**Task to complete**
In the entries below, find the string "when" and return each line holding it.

**Records provided**
(* ===== verification/OperatorMain.v ===== *)
(** rust/operator-binary/src/main.rs: the two commands of the operator, the order in
    which it starts its parts, and how they end together. *)

From stdpp Require Import relations.
From S2P Require Import Prelude PyStr Kube Webhooks.

Local Open Scope rust_scope.

(** ** Command line *)

Record CommonsOperatorRunArguments := mkRunArguments {
  operator_environment : OperatorEnvironmentOptions;
  ra_disable_crd_maintenance : bool;
  disable_restarter_mutating_webhook : bool;
}.

Inductive Command :=
  | CmdCrd
  | CmdRun (arguments : CommonsOperatorRunArguments).

(** Where an error comes from; [anyhow] keeps their sources too. *)
Inductive main_error :=
  | CrdFailed (r : resource)
  | TracingFailed
  | SigtermFailed
  | EndOfSupportFailed
  | ClientFailed
  | ServerFailed (e : Webhooks.Error)
  | FailedToRunWebhook.

(** ** Starting *)

(** What main.rs calls; [None] and [false] are errors. *)
Class Framework := {
  Crd : Type;
  Handler : Type;
  Server : Type;
  merged_crd : resource → option Crd;
  print_yaml_schema : Crd → bool;
  tracing_init : bool;
  sigterm : bool;
  end_of_support_checker : bool;
  initialize_operator : bool;
  stackable_vendor : str * str;
  managed_by : str → str → option (str * str);
  try_convert : resource → Handler;
  default_socket_address : str;
  server_new : list (Webhook (Crd := Crd) (Handler := Handler)) → WebhookServerOptions → option Server;
}.

Section main.
Context {framework : Framework}.

Definition require (e : main_error) (b : bool) : outcome main_error unit :=
  if b then Val tt else Err e.

Definition map_err {E E' A} (f : E → E') (m : outcome E A) : outcome E' A :=
  match m with Val x => Val x | Err e => Err (f e) | Panic => Panic end.

(** [Crd]: what is printed, and how it ends. *)
Fixpoint print_crds (l : list resource) : list Crd * outcome main_error unit :=
  match l with
  | [] => ([], Val tt)
  | r :: l' =>
      match merged_crd r with
      | None => ([], Err (CrdFailed r))
      | Some crd =>
          if print_yaml_schema crd then let '(printed, e) := print_crds l' in (crd :: printed, e)
          else ([], Err (CrdFailed r))
      end
  end.

Definition crd_command : list Crd * outcome main_error unit :=
  print_crds [AuthenticationClass; S3Connection; S3Bucket].

(** [Run], up to [try_join!]: the webhook server. *)
Definition start_up (arguments : CommonsOperatorRunArguments) : outcome main_error Server :=
  _ <-! require TracingFailed tracing_init ;;
  _ <-! require SigtermFailed sigterm ;;
  _ <-! require EndOfSupportFailed end_of_support_checker ;;
  _ <-! require ClientFailed initialize_operator ;;
  map_err ServerFailed
    (create_webhook_server stackable_vendor managed_by merged_crd try_convert default_socket_address server_new
       (operator_environment arguments) (disable_restarter_mutating_webhook arguments)
       (ra_disable_crd_maintenance arguments)).

(** ** Running together *)

(** The futures of [try_join!]. *)
Inductive member := StsRestartController | PodRestartController | WebhookServer | EosChecker.

#[export] Instance member_eq_dec : EqDecision member.
Proof. solve_decision. Defined.

(** The process: its futures that are still running, or the result of [main]. *)
Inductive process :=
  | Joining (running : list member)
  | Exited (r : outcome main_error unit).

(** How a future ends: it returns, or fails.  Only that of the webhook server can fail;
    [map(anyhow::Ok)] makes the others ones that do not.  A failure drops the futures
    that are still running. *)
Inductive ending := Returned (m : member) | Failed.

Inductive join_step : process → ending → process → Prop :=
  | join_return m running :
      m ∈ running → filter (λ m', m' ≠ m) running ≠ [] →
      join_step (Joining running) (Returned m) (Joining (filter (λ m', m' ≠ m) running))
  | join_last m running :
      m ∈ running → filter (λ m', m' ≠ m) running = [] →
      join_step (Joining running) (Returned m) (Exited (Val tt))
  | join_fail running :
      WebhookServer ∈ running → join_step (Joining running) Failed (Exited (Err FailedToRunWebhook)).

(** A process that goes through a sequence of endings. *)
Inductive joins : process → list ending → process → Prop :=
  | joins_nil p : joins p [] p
  | joins_cons p e p1 l p' : join_step p e p1 → joins p1 l p' → joins p (e :: l) p'.

Definition all_members : list member := [StsRestartController; PodRestartController; WebhookServer; EosChecker].

(** [main] *)
Definition main (cmd : Command) : process :=
  match cmd with
  | CmdCrd => Exited crd_command.2
  | CmdRun arguments =>
      match start_up arguments with
      | Val _ => Joining all_members
      | Err e => Exited (Err e)
      | Panic => Exited Panic
      end
  end.

(** ** Lemmas *)

Lemma joins_exited r l p : joins (Exited r) l p → l = [] ∧ p = Exited r.
Proof. intros H. inversion H as [|? ? ? ? ? Hstep]; [done|]. inversion Hstep. Qed.

Lemma remove_member (m : member) running :
  NoDup running → m ∈ running → m :: filter (λ m', m' ≠ m) running ≡ₚ running.
Proof.
  intros Hnd Hm. apply NoDup_Permutation; [|done|].
  - constructor; [by intros [? _]%list_elem_of_filter|by apply NoDup_filter].
  - intros m'. rewrite elem_of_cons, list_elem_of_filter. destruct (decide (m' = m)) as [->|]; naive_solver.
Qed.

(** What the endings of a join were when it is over. *)
Lemma joins_result running l r :
  NoDup running → joins (Joining running) l (Exited r) →
  (r = Val tt ∧ ∃ ms, l = Returned <$> ms ∧ ms ≡ₚ running) ∨
  (r = Err FailedToRunWebhook ∧ ∃ ms, l = (Returned <$> ms) ++ [Failed] ∧ NoDup ms ∧ ms ⊆ running ∧
     (WebhookServer ∉ ms) ∧ WebhookServer ∈ running).
Proof.
  revert running. induction l as [|e l IH]; intros running Hnd H.
  { inversion H. }
  inversion H as [|? ? p1 ? ? Hstep Hrest]; subst. inversion Hstep as [m ? Hm Hne|m ? Hm Hnil|? Hm]; subst.
  - destruct (IH _ (NoDup_filter _ _ Hnd) Hrest) as [(-> & ms & -> & Hp)|(-> & ms & -> & Hms & Hsub & Hw & Hin)].
    + left. split; [done|]. exists (m :: ms). split; [done|]. rewrite Hp. by apply remove_member.
    + right. split; [done|]. exists (m :: ms). split; [done|]. split_and!.
      * constructor; [|done]. by intros [? _]%Hsub%list_elem_of_filter.
      * intros m' [->|[_ ?]%Hsub%list_elem_of_filter]%elem_of_cons; done.
      * intros [<-|?]%elem_of_cons; [|done]. by apply list_elem_of_filter in Hin as [? _].
      * by apply list_elem_of_filter in Hin as [_ ?].
  - apply joins_exited in Hrest as [-> [= <-]]. left. split; [done|]. exists [m]. split; [done|].
    rewrite <-(remove_member m running) by done. by rewrite Hnil.
  - apply joins_exited in Hrest as [-> [= <-]]. right. split; [done|]. exists []. split; [done|].
    split_and!; [constructor|set_solver|apply not_elem_of_nil|done].
Qed.

End main.

(** ** Theorem *)

(** The operator runs its parts only after every step of its start-up has succeeded, the
    webhook server's creation included, and otherwise fails as the first step that did
    not; it ends successfully only when all four parts have returned, each of them once;
    the only failure afterwards is that of the webhook server, which had not returned. *)
Theorem run_result {framework : Framework} (arguments : CommonsOperatorRunArguments) (l : list ending)
    (r : outcome main_error unit) (Hend : joins (main (CmdRun arguments)) l (Exited r)) :
  match start_up arguments with
  | Val _ =>
      tracing_init = true ∧ sigterm = true ∧ end_of_support_checker = true ∧ initialize_operator = true ∧
      ((r = Val tt ∧ ∃ ms, l = Returned <$> ms ∧ ms ≡ₚ all_members) ∨
       (r = Err FailedToRunWebhook ∧
        ∃ ms, l = (Returned <$> ms) ++ [Failed] ∧ NoDup ms ∧ (WebhookServer ∉ ms)))
  | Err e => r = Err e ∧ l = []
  | Panic => r = Panic ∧ l = []
  end.
Proof.
  cbn [main] in Hend. destruct (start_up arguments) as [server|e|] eqn:E.
  - unfold start_up, require, obind in E. destruct tracing_init, sigterm, end_of_support_checker, initialize_operator;
      try discriminate E. split_and!; [done..|].
    apply joins_result in Hend; [|apply (bool_decide_unpack _); vm_compute; done].
    destruct Hend as [?|(? & ms & ? & ? & _ & ? & _)]; [by left|right]. split; [done|]. by exists ms.
  - apply joins_exited in Hend as [-> [= <-]]. done.
  - apply joins_exited in Hend as [-> [= <-]]. done.
Qed.

(** A framework whose calls succeed. *)
#[local] Instance example_framework : Framework := {|
  Crd := resource;
  Handler := unit;
  Server := nat;
  merged_crd := Some;
  print_yaml_schema _ := true;
  tracing_init := true;
  sigterm := true;
  end_of_support_checker := true;
  initialize_operator := true;
  stackable_vendor := ("stackable.tech/vendor", "Stackable");
  managed_by o n := Some ("app.kubernetes.io/managed-by" : str, o ++ "_" ++ n);
  try_convert _ := tt;
  default_socket_address := "0.0.0.0:8443";
  server_new l _ := Some (length l);
|}.

Example print_all : crd_command = ([AuthenticationClass; S3Connection; S3Bucket], Val tt).
Proof. reflexivity. Qed.

Lemma run_result_witness :
  let arguments := mkRunArguments (mkEnvironmentOptions "stackable-operators" "commons") false false in
  joins (main (CmdRun arguments)) [Returned EosChecker; Failed] (Exited (Err FailedToRunWebhook)) ∧
  ∃ ms, [Returned EosChecker; Failed] = (Returned <$> ms) ++ [Failed].
Proof.
  intros arguments.
  assert (joins (main (CmdRun arguments)) [Returned EosChecker; Failed] (Exited (Err FailedToRunWebhook))) as H.
  { eapply joins_cons; [apply (join_return EosChecker)|]; [apply (bool_decide_unpack _); vm_compute; done|done|].
    eapply joins_cons; [apply join_fail; apply (bool_decide_unpack _); vm_compute; done|apply joins_nil]. }
  split; [exact H|].
  destruct (run_result arguments _ _ H) as (_ & _ & _ & _ & [[Hr _]|(_ & ms & Hl & _)]); [discriminate Hr|].
  exists ms. exact Hl.
Defined.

**Expected answer**
(** What the endings of a join were when it is over. *)
    not; it ends successfully only when all four parts have returned, each of them once;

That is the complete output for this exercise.